Staff Photo by David Barry Hamilton County Juvenile Court
A 15-year-old boy accused of raping and killing a little girl in April will not be tried as an adult, a Hamilton County Juvenile Court judge ruled Friday.
In a four-page opinion, Judge Suzanne Bailey ruled that Hamilton County assistant district attorneys had presented "marginally sufficient evidence" during several recent hearings to suggest that the teenager raped the 3-year-old victim.
Authorities nevertheless charged the teen with first-degree murder by aggravated rape of a child and aggravated rape of a child on April 23, two days after the victim died at T.C. Thompson Children's Hospital from sepsis as the result of a tear in her rectum. The teen was 14 at the time he was charged.
Neither the prosecutors nor the teen's defense attorney could be reached Friday for comment.
A detective had asked repeatedly during the teen's interrogation if he had ever "experimented sexually" with the girl and also told him, "I know this is a burden on you. I can see it all over your face."
During the interrogation video, the teen spoke softly, admitting he "smacked" the girl for playing with his guitar but adamantly denying that he fatally hurt her.
The defense claimed during the hearings that the family's small trailer in Georgetown, Tenn., was full of people who could have hurt the child, who was not a blood relative of the boy.
Home life in the trailer was a point Judge Bailey discussed at length in her order, in which she also states her opinion that the teenager can be rehabilitated if he ultimately is found guilty in a Juvenile Court trial.
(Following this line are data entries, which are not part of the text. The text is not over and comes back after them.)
(* ===== verification/Card.v ===== *)
(** * The consent card

    [crates/vitrin-core/src/consent/render.rs]: the rows of the card that asks, and of
    the card that picks a file, their drawing, and the boxes of the controls and
    of the picker's slots. [None] is a panic. The face and the atlas are those of
    [Lettering]. *)

From S2P Require Import Prelude Text Transcript Capture Canvas Atlas Paint Lettering Grants Realm Petitions Uses Picker.

(* ------------------------------------------------------------------------ *)
(** ** Measures and colours *)

Definition TITLE_PX : Z := 1100480512.
Definition LABEL_PX : Z := 1093664768.
Definition VALUE_PX : Z := 1096810496.
Definition BUTTON_PX : Z := 1095761920.

Definition CARD_WIDTH : Z := 560.
Definition BORDER : Z := 2.
Definition PAD_X : Z := 24.
Definition PAD_TOP : Z := 20.
Definition PAD_BOTTOM : Z := 20.
Definition GROUP_GAP : Z := 12.
Definition LABEL_GAP : Z := 2.
Definition RULE_H : Z := 1.
Definition BUTTON_H : Z := 32.
Definition BUTTON_GAP : Z := 10.
Definition MAX_VALUE_LINES : nat := 3.
Definition CONTENT_X : Z := BORDER + PAD_X.
Definition CONTENT_W : Z := CARD_WIDTH - 2 * CONTENT_X.
Definition NAME_FIELD_PX : Z := 320.
Definition PANEL_ROW_H : Z := 22.
Definition PANEL_H : Z := Z.of_nat PANEL_ROWS * PANEL_ROW_H.
Definition PANEL_THUMB_W : Z := 4.
Definition PANEL_GUTTER_W : Z := 40.
Definition PANEL_GUTTER_GAP : Z := 8.
Definition script_x : Z := CONTENT_X + NAME_FIELD_PX + PANEL_GUTTER_GAP.
Definition gutter_x : Z := CONTENT_X + CONTENT_W - PANEL_THUMB_W - 4 - PANEL_GUTTER_W.

Definition CARD_BG : list Z := [20; 22; 28; 255].
Definition ACCENT : list Z := [77; 157; 224; 255].
Definition TITLE_FG : list Z := [244; 246; 250].
Definition MUTED_FG : list Z := [147; 158; 176].
Definition VALUE_FG : list Z := [228; 233; 242].
Definition RULE_RGBA : list Z := [43; 48; 59; 255].
Definition BUTTON_BG : list Z := [34; 39; 49; 255].
Definition BUTTON_BORDER : list Z := [92; 102; 120; 255].
Definition BUTTON_FG : list Z := [241; 244; 249].
Definition PANEL_SELECTED_BG : list Z := [43; 51; 66; 255].
Definition SCRIPT_FG : list Z := MUTED_FG.

Record RunPalette : Type := { rp_ascii : list Z; rp_native : list Z; rp_escaped : list Z }.
Definition palette_of (p : RunPalette) (c : Class) : list Z :=
  match c with Ascii => rp_ascii p | Native => rp_native p | Escaped => rp_escaped p end.
Definition NAME_PALETTE : RunPalette :=
  {| rp_ascii := VALUE_FG; rp_native := [232; 192; 106]; rp_escaped := [255; 139; 139] |}.
Definition TAG_PALETTE : RunPalette :=
  {| rp_ascii := [77; 157; 224]; rp_native := [232; 192; 106]; rp_escaped := [255; 139; 139] |}.

(* ------------------------------------------------------------------------ *)
(** ** The words *)

Definition TITLE : Str := str "Grant request".
Definition SUBTITLE : Str := str "Approving grants the authority listed below.".
Definition LABEL_PRINCIPAL : Str := str "Principal".
Definition LABEL_REALM : Str := str "Realm".
Definition LABEL_REQUESTS : Str := str "Requests".
Definition LABEL_LAUNCHES : Str := str "Launches".
Definition LABEL_EXPIRES : Str := str "Expires".
Definition EXPIRY_UNBOUNDED : Str := str "no time limit - bounded only by the choice below".

Definition VERB_CATALOGUE : list (Z * Str * Str) :=
  [(OBSERVE, str "observe", str "capture frames of this realm");
   (ACTUATE_POINTER, str "actuate_pointer", str "move the pointer and click in this realm");
   (ACTUATE_TEXT, str "actuate_text", str "type text into this realm");
   (LAYOUT_ARRANGE, str "layout_arrange",
    str "make this realm fill the screen, or shrink it back - and act on your attention key");
   (LAYOUT_FOCUS, str "layout_focus",
    str "show this realm and send your keyboard and mouse to it - and act on your attention key");
   (REALM_LAUNCH, str "realm_launch",
    str "start the program named above, as a new app, as often as its rate limit allows");
   (DESIGNATE_FILE, str "designate_file",
    str "ask you to hand over one file, to read or to read and change, or one folder and everything in it - you pick each time, and this app keeps what you hand over until it exits, even if you revoke this grant")].

Definition TITLE_PICK_FILE : Str := str "Choose a file to hand over".
Definition TITLE_PICK_DIR : Str := str "Choose a folder to hand over".
Definition CONSEQUENCE_READ : Str :=
  str "This app gets a read-only handle to the one file you pick, and keeps it until it exits. Revoking the grant does not take it back.".
Definition CONSEQUENCE_WRITE : Str :=
  str "This app gets a read-and-write handle to the one file you pick, and keeps it until it exits. Revoking the grant does not take it back.".
Definition CONSEQUENCE_DIR : Str :=
  str "This app gets a handle to the one folder you pick and can reach everything under it, and keeps it until it exits. Revoking the grant does not take it back.".
Definition LABEL_LOCATION : Str := str "Folder".
Definition LABEL_FILTER : Str := str "Filter".
Definition LOCATION_ROOT : Str := str "(the folder this deployment offers)".
Definition FILTER_EMPTY : Str := str "(type to filter)".
Definition PICKER_HINT : Str :=
  str "Arrows move, Tab reaches the buttons, typing filters. Escape does not close this card - it is the emergency chord.".
Definition SCRIPT_JOIN : Z := ch "+".

Definition choice_label (c : Choice) : Str :=
  match c with
  | Allow Once => str "Allow once (single use)"
  | Allow WhileRunning => str "Allow while running"
  | Deny => str "Deny"
  end.

(* ------------------------------------------------------------------------ *)
(** ** Controls and rows *)

Inductive CardAction : Type := ADecide (c : Choice) | AConfirm | ACancel.
#[export] Instance CardAction_eq_dec : EqDecision CardAction.
Proof. solve_decision. Defined.

Definition action_label (a : CardAction) : Str :=
  match a with
  | ADecide c => choice_label c
  | AConfirm => str "Hand over the selected item"
  | ACancel => str "Cancel - hand over nothing"
  end.

Record ButtonBox : Type := { bb_action : CardAction; bb_rect : PRect }.
Record ChoiceBox : Type := { cb_choice : Choice; cb_rect : PRect }.
Record SlotBox : Type := { sb_index : Z; sb_rect : PRect }.
Definition as_choice (b : ButtonBox) : option ChoiceBox :=
  match bb_action b with
  | ADecide c => Some {| cb_choice := c; cb_rect := bb_rect b |}
  | AConfirm | ACancel => None
  end.

Record Card : Type := {
  card_rgba : Pixels;
  card_width : Z;
  card_height : Z;
  card_buttons : list ChoiceBox;
  card_controls : list ButtonBox;
  card_panel : option (list SlotBox) }.

(** What the card draws of a prompt: its content, with the panel beside it. *)
Record ShownPrompt : Type := { sp_content : PromptContent; sp_panel : option PanelContent }.

Inductive Row : Type :=
| RSpace (n : Z)
| RRule
| RLine (text : Str) (px : Z) (rgb : list Z)
| RTranscribed (text : Transcript) (width : Z)
| RButtons (actions : list CardAction) (focused : option nat)
| RPanel (content : PanelContent).

Definition duration_text (ms : Z) : Str :=
  if ms mod 3600000 =? 0 then to_string (ms / 3600000) ++ str " h"
  else if ms mod 60000 =? 0 then to_string (ms / 60000) ++ str " min"
  else if ms mod 1000 =? 0 then to_string (ms / 1000) ++ str " s"
  else to_string ms ++ str " ms".
Definition expiry_line (c : PromptContent) : Str :=
  if pc_expiry_ms c =? 0 then EXPIRY_UNBOUNDED else duration_text (pc_expiry_ms c) ++ str " after approval".

Definition verb_line (row : Z * Str * Str) : Str := str "- " ++ row.1.2 ++ str ": " ++ row.2.
Definition verb_lines (verbs : Z) : list Str :=
  match List.map verb_line (List.filter (fun row => mask_contains verbs row.1.1) VERB_CATALOGUE) with
  | [] => [str "- (no verbs)"]
  | lines => lines
  end.

Definition group_name (g : Group) : Str :=
  match g with
  | Latin => str "Latin" | Greek => str "Greek" | Cyrillic => str "Cyrillic" | Japanese => str "Japanese"
  end.
Definition script_label (t : Transcript) : option Str :=
  match List.map group_name (List.filter (fun g => negb (bool_decide (g = Latin))) (tr_groups t)) with
  | [] => None
  | named => Some (join SCRIPT_JOIN named)
  end.

Definition panel_baseline (top : Z) (m : LineMetrics) : Z :=
  i32_wrap (top + Z.max 0 (PANEL_ROW_H - lm_height m) / 2 + i32_wrap (lm_ascent m)).

(** [s[start..stop]]: [None] off a character's border. *)
Fixpoint split_at_byte (s : Str) (n : Z) : option (Str * Str) :=
  if n =? 0 then Some ([], s)
  else match s with
       | [] => None
       | c :: r =>
           let len := str_len [c] in
           if n <? len then None else ab ← split_at_byte r (n - len); Some (c :: ab.1, ab.2)
       end.
Definition str_slice (s : Str) (start stop : Z) : option Str :=
  ab ← split_at_byte s stop;
  cd ← split_at_byte ab.1 start;
  Some cd.2.

Section card.
Context (face : Face) (atlas : Atlas).

Definition line_row (s : Str) (px : Z) (rgb : list Z) : Row := RLine s px rgb.
Definition wrapped (s : Str) (px : Z) (rgb : list Z) (max_lines : nat) : list Row :=
  List.map (fun l => line_row l px rgb) (wrap face atlas s px CONTENT_W max_lines).
(** A labelled field: its values wrapped. *)
Definition field (label : Str) (values : list Str) : list Row :=
  line_row label LABEL_PX MUTED_FG :: RSpace LABEL_GAP
  :: flat_map (fun v => wrapped v VALUE_PX VALUE_FG MAX_VALUE_LINES) values ++ [RSpace GROUP_GAP].
(* ===== verification/Grab.v ===== *)
(** * The consent grab

    [crates/vitrin-core/src/consent/grab.rs]: the prompt that is up, the human's
    events it keeps from the apps and what they say, as decisions, picker steps
    and navigations queued for the session. It changes three things at once: its
    own record, the petitions' registry and the consent surface. [None] is a
    panic. *)

From Stdlib Require Import SpecFloat.
From S2P Require Import Prelude BTree Text Paint Grants Petitions Input Router Picker Atlas Lettering Card Consent.

Definition GUARD_INTERVAL : Duration := from_millis 500.
Definition MAX_NAVIGATIONS : nat := 64.
Definition MAX_PICKER_STEPS : nat := 32.
Definition SCROLL_DETENT : Z := 120.

Abbreviation DesignationId := Z (only parsing).
Inductive Subject : Type := SPetition (id : PetitionId) | SDesignation (id : DesignationId).
Record Decision : Type := { de_petition : PetitionId; de_choice : Choice }.

(** [Panel]; a press is its button, its slot and the epoch it was made in. *)
Record GrabPanel : Type := {
  gp_slots : list SlotBox;
  gp_hover : option Z;
  gp_pressed : option (Z * Z * Z);
  gp_epoch : Z;
  gp_accum : Z }.
Definition grab_panel_new (slots : list SlotBox) : GrabPanel :=
  {| gp_slots := slots; gp_hover := None; gp_pressed := None; gp_epoch := 0; gp_accum := 0 |}.

Record Open : Type := { op_buttons : list ChoiceBox; op_panel : option GrabPanel }.
Inductive Answerable : Type := AnsOpen (o : Open) | Answered.

Record ArmedPrompt : Type := {
  ap_subject : Subject;
  ap_card : Z * Z;
  ap_raised_at : Instant;
  ap_deadline : Instant;
  ap_answerable : Answerable }.
(* ===== verification/Scene.v ===== *)
(** * The scene of a realm

    [crates/vitrin-core/src/scene/mod.rs] and [scene/realms.rs]: the committed
    surface of a realm, the damage its commits name, the view composed of it, and
    the map of scenes with the one the output shows. *)

From S2P Require Import Prelude Text Grants Input Capture Canvas Geometry.

(** ** Surfaces *)

Record SurfaceContent : Type := { sc_rgba : list Z; sc_width : Z; sc_height : Z }.
Record ContentSizeMismatch : Type := { cm_width : Z; cm_height : Z; got_len : Z }.

(** [SurfaceContent::from_rgba]; [u128] does not wrap here. *)
Definition from_rgba (rgba : list Z) (width height : Z) : result SurfaceContent ContentSizeMismatch :=
  let expected := width * height * BYTES_PER_PIXEL in
  let len := Z.of_nat (length rgba) in
  if (width =? 0) || (height =? 0) || negb (len =? expected)
  then Err {| cm_width := width; cm_height := height; got_len := len |}
  else Ok {| sc_rgba := rgba; sc_width := width; sc_height := height |}.

(** ** Damage *)

Definition i32_saturate (z : Z) : Z := Z.max i32_min (Z.min i32_max z).
Definition i32_saturating_add (a b : Z) : Z := i32_saturate (a + b).
Definition i32_saturating_sub (a b : Z) : Z := i32_saturate (a - b).

Record DamageRect : Type := { dm_x : Z; dm_y : Z; dm_width : Z; dm_height : Z }.

(** [DamageRect::union]. *)
Definition damage_union (self other : DamageRect) : DamageRect :=
  let x2 := Z.max (i32_saturating_add (dm_x self) (dm_width self))
                  (i32_saturating_add (dm_x other) (dm_width other)) in
  let y2 := Z.max (i32_saturating_add (dm_y self) (dm_height self))
                  (i32_saturating_add (dm_y other) (dm_height other)) in
  let x := Z.min (dm_x self) (dm_x other) in
  let y := Z.min (dm_y self) (dm_y other) in
  {| dm_x := x; dm_y := y; dm_width := i32_saturating_sub x2 x; dm_height := i32_saturating_sub y2 y |}.

Inductive PendingDamage : Type := Clean | Rect (r : DamageRect) | Unbounded.

(** [PendingDamage::fold]. *)
Definition damage_fold (self : PendingDamage) (hint : option DamageRect) : PendingDamage :=
  match self, hint with
  | Unbounded, _ | _, None => Unbounded
  | Clean, Some r => Rect r
  | Rect acc, Some r => Rect (damage_union acc r)
  end.

(** ** The scene *)

Record Scene : Type := {
  sn_surface : option SurfaceContent; sn_generation : Z; sn_pending_damage : PendingDamage }.

Definition scene_new : Scene :=
  {| sn_surface := None; sn_generation := 0; sn_pending_damage := Clean |}.

Definition same_geometry (prev : option SurfaceContent) (content : SurfaceContent) : bool :=
  is_some_and prev (fun prev =>
    (sc_width prev =? sc_width content) && (sc_height prev =? sc_height content)).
"The home environment in which the tragic death of this child occurred raised many questions for the Court," Judge Bailey said in her written opinion. "(The defendant) did not sleep in a bed but instead slept on the sofa with the 2-year-old brother and the victim child."
The teen said he slept on the sofa, Judge Bailey wrote, "because he was tired of boys and men knocking on his window at night to come into the trailer to be with his half sisters."
The 15-year-old also was frequently left alone to care for four children under the age of 3, Judge Bailey noted, and was responsible for "bathing, feeding and disciplining the small children with little supervision, support or training."
He even was required to take care of his stepfather, who has a brain injury and is bed-ridden, Judge Bailey stated.
Also discussed in the written opinion were the teen's cognitive abilities, which an expert testified were "below average" for a typical boy his age.
"This cognitive deficit could diminish his ability to control his behavior and/or to understand the consequences of his actions," Judge Bailey wrote.
She said she believed the Hamilton County juvenile correction system can teach him the necessary coping skills to "avoid dangerous behavior" should he be convicted.
The teen's trial has not been scheduled, but the harshest punishment he could receive if convicted is incarceration accompanied by intensive rehabilitation until his 19th birthday.